↓

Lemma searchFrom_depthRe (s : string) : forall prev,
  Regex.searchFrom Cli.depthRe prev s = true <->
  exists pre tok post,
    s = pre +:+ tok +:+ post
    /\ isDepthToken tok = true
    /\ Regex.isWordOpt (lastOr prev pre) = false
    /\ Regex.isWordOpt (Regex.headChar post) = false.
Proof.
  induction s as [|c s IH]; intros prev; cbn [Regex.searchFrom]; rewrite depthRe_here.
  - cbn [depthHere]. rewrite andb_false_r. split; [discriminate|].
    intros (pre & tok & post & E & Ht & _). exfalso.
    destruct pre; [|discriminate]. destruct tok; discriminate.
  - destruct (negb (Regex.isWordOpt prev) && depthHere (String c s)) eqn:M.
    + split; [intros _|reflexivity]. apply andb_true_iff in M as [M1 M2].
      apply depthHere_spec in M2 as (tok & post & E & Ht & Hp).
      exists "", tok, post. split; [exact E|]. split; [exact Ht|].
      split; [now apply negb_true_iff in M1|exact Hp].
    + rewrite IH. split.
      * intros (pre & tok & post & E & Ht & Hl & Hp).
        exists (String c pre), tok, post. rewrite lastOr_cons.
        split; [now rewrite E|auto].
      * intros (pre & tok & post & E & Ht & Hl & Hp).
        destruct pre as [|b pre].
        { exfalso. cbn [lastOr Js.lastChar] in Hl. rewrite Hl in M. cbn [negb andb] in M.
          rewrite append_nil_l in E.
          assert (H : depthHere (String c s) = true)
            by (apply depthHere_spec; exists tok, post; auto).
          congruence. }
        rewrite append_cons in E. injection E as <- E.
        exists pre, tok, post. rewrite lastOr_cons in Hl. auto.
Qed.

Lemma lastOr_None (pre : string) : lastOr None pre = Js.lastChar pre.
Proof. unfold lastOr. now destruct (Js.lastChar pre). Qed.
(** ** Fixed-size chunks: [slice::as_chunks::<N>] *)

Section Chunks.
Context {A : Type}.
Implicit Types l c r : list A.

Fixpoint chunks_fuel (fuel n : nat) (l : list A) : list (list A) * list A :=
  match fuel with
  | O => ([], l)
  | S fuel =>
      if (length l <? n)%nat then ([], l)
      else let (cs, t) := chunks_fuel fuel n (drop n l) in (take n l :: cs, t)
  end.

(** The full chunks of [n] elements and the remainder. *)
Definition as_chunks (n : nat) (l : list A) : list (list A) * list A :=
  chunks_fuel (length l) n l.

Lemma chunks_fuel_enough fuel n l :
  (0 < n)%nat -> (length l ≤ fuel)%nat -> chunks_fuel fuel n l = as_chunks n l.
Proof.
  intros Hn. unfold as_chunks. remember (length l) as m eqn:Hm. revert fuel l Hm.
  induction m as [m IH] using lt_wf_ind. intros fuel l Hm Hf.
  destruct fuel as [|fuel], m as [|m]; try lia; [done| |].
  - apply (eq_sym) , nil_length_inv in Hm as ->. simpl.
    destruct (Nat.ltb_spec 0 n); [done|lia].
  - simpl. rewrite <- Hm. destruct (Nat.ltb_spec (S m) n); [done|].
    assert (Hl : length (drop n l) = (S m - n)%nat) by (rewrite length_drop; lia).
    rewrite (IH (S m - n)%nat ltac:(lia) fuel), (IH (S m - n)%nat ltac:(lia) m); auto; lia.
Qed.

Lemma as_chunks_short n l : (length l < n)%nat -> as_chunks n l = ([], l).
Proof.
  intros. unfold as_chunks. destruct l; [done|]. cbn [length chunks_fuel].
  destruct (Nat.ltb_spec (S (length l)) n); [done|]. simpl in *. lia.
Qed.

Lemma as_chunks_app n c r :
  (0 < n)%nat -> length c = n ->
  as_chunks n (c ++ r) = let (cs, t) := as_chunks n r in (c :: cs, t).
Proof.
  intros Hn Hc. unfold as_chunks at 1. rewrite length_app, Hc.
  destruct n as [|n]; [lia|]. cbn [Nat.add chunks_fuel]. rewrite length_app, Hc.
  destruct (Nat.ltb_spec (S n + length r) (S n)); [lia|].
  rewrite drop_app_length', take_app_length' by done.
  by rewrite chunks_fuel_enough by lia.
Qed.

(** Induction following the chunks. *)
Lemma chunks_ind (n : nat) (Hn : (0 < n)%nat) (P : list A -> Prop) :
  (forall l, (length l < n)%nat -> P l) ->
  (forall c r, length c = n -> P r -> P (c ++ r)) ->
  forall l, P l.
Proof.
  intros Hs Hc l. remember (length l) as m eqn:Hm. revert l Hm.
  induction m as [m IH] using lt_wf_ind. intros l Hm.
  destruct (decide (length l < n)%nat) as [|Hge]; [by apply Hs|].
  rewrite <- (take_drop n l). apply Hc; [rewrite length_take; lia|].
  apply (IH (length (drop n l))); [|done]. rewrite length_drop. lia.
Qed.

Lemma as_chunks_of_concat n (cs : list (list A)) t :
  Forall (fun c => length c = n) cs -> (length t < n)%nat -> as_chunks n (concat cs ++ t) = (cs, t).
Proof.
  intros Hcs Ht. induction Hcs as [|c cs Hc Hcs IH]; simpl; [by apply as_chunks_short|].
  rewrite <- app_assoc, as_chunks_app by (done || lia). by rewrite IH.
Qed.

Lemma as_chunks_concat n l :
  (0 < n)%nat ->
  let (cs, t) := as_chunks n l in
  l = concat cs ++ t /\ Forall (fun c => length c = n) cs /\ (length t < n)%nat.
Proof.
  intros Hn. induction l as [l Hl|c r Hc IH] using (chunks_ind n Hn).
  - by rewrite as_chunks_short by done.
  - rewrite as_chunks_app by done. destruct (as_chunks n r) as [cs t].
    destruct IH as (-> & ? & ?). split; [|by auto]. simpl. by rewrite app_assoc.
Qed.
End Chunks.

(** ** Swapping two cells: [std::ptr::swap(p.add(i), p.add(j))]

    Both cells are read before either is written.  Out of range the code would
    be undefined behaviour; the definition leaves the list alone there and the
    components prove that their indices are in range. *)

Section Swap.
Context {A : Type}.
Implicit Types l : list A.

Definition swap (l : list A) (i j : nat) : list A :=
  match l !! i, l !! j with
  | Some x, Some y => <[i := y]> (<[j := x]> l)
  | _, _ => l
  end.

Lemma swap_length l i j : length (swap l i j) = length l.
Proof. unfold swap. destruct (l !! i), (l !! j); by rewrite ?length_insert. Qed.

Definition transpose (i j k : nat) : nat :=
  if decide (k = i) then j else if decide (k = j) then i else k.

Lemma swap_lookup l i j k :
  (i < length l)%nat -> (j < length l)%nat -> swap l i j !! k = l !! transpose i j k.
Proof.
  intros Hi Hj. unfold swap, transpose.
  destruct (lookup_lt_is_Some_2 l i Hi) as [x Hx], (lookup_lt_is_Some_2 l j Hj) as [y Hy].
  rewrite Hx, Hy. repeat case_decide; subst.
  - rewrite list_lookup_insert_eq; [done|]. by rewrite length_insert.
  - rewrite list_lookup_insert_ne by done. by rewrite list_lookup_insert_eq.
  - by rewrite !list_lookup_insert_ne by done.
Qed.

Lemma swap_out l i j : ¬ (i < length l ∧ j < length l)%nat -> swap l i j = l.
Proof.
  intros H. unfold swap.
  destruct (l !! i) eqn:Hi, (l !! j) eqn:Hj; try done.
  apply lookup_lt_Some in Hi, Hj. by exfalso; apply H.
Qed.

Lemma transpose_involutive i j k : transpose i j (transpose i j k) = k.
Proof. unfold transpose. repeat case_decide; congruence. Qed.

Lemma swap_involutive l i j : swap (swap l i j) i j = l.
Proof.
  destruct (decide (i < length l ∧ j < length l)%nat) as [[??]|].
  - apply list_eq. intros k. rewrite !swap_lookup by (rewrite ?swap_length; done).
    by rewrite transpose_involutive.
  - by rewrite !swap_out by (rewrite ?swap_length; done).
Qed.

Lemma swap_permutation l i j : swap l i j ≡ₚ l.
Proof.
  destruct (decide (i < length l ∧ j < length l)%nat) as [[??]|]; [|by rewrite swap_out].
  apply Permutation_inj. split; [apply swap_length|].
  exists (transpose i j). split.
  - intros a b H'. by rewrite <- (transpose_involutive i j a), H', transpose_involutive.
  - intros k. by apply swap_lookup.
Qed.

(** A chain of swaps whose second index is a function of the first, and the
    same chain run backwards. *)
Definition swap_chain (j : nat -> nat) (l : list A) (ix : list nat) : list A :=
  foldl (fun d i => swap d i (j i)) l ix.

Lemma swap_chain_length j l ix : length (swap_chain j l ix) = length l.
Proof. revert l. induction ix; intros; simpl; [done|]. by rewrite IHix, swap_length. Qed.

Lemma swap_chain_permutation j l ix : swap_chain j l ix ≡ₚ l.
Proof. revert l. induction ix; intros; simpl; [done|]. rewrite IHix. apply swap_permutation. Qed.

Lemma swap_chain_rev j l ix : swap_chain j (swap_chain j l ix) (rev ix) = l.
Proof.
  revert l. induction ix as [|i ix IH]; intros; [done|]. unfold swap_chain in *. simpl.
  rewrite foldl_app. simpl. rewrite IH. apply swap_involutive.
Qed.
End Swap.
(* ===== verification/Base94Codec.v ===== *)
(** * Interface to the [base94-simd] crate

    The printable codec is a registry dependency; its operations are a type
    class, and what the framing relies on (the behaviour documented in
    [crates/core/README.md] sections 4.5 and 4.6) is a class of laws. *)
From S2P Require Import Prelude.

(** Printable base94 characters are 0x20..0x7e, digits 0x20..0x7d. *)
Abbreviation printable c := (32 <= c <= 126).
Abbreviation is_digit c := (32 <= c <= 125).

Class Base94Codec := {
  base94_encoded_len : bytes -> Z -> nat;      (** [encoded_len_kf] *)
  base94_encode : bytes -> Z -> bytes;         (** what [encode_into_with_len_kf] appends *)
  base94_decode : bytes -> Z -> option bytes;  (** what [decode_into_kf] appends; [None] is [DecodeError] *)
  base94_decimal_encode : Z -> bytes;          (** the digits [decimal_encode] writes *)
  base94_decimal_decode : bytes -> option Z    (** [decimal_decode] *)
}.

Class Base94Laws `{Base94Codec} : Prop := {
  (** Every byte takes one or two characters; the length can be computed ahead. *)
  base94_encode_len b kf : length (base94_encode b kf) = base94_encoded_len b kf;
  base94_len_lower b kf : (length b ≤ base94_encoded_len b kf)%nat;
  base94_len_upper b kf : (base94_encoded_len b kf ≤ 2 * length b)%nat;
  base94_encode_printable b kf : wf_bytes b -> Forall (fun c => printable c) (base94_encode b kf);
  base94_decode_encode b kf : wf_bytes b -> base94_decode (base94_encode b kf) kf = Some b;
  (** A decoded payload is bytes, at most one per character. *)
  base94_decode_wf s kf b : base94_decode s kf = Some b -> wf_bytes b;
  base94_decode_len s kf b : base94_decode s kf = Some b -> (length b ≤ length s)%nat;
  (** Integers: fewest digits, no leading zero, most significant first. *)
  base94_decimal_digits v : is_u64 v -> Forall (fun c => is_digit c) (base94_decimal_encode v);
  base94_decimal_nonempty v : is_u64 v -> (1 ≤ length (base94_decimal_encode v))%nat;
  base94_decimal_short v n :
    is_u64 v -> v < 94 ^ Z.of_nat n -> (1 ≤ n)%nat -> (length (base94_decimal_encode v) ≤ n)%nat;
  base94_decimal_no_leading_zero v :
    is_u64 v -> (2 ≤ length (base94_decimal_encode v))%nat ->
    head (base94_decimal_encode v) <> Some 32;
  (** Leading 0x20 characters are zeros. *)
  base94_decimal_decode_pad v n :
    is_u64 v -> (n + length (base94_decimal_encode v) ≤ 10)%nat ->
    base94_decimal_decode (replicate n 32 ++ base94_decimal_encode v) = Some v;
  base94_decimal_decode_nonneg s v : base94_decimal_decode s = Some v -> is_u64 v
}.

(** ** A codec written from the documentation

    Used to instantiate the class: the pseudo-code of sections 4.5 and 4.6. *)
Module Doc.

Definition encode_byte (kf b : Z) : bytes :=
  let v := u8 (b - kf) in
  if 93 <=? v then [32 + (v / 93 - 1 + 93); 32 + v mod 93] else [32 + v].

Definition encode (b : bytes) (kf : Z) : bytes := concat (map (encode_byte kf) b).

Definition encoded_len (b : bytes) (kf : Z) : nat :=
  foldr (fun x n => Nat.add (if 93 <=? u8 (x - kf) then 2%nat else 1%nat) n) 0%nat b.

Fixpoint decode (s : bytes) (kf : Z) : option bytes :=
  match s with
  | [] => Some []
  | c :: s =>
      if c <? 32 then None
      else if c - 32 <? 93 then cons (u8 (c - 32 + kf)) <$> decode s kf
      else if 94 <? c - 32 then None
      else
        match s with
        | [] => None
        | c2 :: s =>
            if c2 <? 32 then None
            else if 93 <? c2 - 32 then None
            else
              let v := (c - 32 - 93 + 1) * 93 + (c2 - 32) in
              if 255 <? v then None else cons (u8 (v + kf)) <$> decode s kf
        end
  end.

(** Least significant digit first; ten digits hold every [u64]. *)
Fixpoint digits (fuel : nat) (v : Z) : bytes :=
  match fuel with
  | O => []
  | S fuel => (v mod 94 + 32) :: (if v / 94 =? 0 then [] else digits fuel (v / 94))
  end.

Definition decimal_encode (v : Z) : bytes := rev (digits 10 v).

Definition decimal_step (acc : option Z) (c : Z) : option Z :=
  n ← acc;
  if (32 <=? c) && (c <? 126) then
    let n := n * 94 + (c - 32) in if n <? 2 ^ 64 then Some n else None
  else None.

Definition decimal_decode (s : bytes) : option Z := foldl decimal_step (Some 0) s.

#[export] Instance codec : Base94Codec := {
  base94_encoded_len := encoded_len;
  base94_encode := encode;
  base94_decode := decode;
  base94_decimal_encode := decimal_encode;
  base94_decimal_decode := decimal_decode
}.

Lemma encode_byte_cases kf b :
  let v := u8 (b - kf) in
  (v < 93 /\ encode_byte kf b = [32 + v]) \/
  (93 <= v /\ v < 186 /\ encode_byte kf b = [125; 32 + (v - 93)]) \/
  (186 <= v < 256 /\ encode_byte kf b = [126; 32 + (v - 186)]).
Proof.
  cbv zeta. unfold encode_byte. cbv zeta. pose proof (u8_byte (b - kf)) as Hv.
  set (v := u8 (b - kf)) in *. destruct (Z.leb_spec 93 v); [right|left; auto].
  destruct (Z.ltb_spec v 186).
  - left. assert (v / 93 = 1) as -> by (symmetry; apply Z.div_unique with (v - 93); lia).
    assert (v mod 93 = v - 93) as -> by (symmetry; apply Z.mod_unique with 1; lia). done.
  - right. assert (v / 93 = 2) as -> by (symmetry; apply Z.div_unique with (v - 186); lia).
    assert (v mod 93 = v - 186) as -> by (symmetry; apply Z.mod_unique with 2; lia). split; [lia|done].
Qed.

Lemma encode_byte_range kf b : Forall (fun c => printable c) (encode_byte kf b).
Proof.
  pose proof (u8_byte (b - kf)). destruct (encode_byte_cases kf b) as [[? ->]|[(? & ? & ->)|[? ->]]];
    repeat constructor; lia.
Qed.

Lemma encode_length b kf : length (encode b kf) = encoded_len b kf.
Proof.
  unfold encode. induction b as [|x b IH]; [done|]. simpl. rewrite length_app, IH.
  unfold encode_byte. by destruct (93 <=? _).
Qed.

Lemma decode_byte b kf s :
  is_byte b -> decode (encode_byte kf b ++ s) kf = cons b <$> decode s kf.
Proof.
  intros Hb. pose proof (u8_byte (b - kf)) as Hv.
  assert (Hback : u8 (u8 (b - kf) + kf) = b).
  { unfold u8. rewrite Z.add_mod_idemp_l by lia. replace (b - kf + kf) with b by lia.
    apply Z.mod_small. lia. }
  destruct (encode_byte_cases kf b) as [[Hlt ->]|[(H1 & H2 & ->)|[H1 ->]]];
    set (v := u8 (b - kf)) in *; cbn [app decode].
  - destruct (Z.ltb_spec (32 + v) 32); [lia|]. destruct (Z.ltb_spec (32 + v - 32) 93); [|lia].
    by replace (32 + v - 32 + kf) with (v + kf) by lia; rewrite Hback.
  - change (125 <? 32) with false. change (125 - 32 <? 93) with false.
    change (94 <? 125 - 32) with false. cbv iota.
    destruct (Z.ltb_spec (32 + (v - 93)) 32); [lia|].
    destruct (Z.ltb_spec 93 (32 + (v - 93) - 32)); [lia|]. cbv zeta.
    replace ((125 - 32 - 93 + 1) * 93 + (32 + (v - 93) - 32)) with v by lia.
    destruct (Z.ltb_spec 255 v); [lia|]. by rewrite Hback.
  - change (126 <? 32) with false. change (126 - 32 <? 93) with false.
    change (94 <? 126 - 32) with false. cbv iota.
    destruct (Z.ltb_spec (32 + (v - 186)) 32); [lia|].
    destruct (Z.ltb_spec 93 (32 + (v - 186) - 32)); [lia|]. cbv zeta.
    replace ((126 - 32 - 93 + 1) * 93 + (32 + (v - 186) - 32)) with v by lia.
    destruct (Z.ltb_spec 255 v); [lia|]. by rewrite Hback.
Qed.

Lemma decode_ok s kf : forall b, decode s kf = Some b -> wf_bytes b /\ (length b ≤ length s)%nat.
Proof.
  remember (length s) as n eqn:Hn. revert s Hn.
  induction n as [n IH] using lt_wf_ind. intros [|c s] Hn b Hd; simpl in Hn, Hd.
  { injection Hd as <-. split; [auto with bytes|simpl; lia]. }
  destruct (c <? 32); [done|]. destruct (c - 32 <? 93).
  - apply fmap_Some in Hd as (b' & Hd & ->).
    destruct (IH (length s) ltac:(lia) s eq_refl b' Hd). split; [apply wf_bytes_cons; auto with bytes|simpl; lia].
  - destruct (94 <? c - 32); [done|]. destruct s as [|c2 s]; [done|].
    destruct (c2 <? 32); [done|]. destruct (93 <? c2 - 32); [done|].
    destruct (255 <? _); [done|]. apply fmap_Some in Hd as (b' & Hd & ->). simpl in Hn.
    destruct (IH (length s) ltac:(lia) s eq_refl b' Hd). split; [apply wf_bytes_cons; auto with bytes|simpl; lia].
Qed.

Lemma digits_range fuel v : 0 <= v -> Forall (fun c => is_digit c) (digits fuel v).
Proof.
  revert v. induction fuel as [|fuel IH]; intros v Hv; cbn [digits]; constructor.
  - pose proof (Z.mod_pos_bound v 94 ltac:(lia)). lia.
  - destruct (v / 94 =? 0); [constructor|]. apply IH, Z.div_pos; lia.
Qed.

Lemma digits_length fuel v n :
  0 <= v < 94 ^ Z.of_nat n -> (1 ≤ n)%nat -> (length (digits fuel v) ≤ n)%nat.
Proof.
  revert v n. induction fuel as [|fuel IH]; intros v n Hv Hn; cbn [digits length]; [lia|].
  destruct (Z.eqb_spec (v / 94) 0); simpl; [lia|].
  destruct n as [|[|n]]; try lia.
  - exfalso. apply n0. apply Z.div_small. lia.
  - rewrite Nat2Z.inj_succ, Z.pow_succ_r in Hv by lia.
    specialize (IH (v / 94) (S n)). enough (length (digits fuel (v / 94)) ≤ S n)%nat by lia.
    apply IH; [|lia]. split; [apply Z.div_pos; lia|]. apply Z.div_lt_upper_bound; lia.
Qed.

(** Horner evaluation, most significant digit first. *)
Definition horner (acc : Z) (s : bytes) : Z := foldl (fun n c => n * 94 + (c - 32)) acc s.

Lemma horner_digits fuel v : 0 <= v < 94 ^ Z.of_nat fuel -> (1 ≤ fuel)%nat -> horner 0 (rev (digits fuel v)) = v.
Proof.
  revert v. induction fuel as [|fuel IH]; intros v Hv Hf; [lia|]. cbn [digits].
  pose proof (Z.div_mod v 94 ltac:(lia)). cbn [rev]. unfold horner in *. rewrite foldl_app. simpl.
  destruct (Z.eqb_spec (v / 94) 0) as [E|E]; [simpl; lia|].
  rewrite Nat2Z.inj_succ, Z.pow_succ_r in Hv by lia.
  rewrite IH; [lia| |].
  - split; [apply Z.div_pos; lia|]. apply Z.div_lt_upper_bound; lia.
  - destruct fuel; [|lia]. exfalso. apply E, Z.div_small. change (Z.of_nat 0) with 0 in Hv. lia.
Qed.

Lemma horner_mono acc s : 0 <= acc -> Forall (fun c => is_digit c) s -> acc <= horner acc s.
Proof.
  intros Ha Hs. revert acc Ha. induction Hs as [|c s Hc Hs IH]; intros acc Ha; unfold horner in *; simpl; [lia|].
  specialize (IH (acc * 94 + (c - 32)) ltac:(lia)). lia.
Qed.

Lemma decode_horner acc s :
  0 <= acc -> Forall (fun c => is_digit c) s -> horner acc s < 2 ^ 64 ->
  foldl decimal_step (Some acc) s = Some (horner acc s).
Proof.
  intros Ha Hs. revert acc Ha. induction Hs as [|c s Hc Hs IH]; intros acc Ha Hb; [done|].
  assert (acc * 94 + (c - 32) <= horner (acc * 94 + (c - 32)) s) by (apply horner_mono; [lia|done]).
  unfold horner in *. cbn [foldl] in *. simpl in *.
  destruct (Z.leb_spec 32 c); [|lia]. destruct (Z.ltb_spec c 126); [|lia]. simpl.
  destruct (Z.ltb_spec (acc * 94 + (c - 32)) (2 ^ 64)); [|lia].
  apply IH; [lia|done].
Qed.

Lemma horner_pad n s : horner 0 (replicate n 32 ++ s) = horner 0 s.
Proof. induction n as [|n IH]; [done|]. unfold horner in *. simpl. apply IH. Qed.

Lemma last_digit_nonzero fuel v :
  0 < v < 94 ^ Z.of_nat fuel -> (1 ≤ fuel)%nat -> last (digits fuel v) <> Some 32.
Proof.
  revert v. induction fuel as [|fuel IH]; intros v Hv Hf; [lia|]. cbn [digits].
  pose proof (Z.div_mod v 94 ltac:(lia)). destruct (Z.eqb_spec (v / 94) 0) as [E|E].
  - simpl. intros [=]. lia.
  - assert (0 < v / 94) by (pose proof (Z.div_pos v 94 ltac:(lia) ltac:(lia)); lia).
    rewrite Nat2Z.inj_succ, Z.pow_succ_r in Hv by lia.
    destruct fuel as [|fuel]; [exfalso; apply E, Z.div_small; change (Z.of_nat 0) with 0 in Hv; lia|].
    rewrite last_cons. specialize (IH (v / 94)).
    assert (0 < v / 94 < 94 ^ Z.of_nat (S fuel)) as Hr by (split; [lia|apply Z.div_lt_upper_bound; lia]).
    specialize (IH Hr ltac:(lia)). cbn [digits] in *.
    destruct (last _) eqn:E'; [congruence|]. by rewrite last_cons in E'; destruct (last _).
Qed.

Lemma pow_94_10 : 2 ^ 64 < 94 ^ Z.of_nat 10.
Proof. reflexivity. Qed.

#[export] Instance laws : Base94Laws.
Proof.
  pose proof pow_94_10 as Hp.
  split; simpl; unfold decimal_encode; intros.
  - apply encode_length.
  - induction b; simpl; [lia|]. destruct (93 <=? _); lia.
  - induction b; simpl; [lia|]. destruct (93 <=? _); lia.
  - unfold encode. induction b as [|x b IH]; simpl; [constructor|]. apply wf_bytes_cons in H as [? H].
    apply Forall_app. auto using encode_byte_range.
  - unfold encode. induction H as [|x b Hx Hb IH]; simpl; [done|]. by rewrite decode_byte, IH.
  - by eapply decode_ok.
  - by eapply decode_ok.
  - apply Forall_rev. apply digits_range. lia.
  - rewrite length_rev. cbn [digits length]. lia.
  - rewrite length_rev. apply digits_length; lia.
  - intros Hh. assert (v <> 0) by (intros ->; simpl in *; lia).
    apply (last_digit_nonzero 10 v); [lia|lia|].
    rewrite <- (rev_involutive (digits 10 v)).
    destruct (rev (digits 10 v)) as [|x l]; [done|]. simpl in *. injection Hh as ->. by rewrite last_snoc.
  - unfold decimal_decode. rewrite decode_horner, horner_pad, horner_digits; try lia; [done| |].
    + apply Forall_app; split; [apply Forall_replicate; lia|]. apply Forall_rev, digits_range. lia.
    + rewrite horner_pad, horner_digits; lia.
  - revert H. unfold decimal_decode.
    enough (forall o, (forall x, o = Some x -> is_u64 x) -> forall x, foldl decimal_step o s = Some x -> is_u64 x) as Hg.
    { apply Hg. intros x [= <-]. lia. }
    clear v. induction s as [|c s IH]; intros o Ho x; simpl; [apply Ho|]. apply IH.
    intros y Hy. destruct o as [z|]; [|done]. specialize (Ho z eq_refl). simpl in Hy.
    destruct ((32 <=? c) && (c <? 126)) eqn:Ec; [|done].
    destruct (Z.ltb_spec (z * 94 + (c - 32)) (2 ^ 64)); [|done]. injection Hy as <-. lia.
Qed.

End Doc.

↑

What is expected:
Since only part of the listing is wanted, copy exactly the lines from the one holding "(** Integers: fewest" to the one holding "is_u64 v -> (2", both included.

Answer:
  (** Integers: fewest digits, no leading zero, most significant first. *)
  base94_decimal_digits v : is_u64 v -> Forall (fun c => is_digit c) (base94_decimal_encode v);
  base94_decimal_nonempty v : is_u64 v -> (1 ≤ length (base94_decimal_encode v))%nat;
  base94_decimal_short v n :
    is_u64 v -> v < 94 ^ Z.of_nat n -> (1 ≤ n)%nat -> (length (base94_decimal_encode v) ≤ n)%nat;
  base94_decimal_no_leading_zero v :
    is_u64 v -> (2 ≤ length (base94_decimal_encode v))%nat ->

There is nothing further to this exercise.